Data excerpts
·····

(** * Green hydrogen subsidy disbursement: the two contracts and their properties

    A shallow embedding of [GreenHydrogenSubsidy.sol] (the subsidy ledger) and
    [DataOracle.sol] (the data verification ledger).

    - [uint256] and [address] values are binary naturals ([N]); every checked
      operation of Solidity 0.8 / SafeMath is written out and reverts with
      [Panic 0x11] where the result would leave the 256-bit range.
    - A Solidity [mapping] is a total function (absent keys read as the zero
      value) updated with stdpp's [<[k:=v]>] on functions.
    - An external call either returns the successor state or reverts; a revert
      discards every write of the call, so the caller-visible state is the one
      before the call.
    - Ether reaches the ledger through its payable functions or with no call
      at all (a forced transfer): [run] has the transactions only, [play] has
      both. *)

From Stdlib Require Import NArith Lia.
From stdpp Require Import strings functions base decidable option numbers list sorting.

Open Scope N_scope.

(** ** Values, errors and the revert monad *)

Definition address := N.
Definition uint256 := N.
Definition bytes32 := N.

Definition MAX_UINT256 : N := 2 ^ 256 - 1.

·····

*Problem*:
Return exactly the lines from the line holding "Definition bytes32 := N." to the last line of the data, with both of those lines included and nothing added.

*Task output*:
Definition bytes32 := N.

Definition MAX_UINT256 : N := 2 ^ 256 - 1.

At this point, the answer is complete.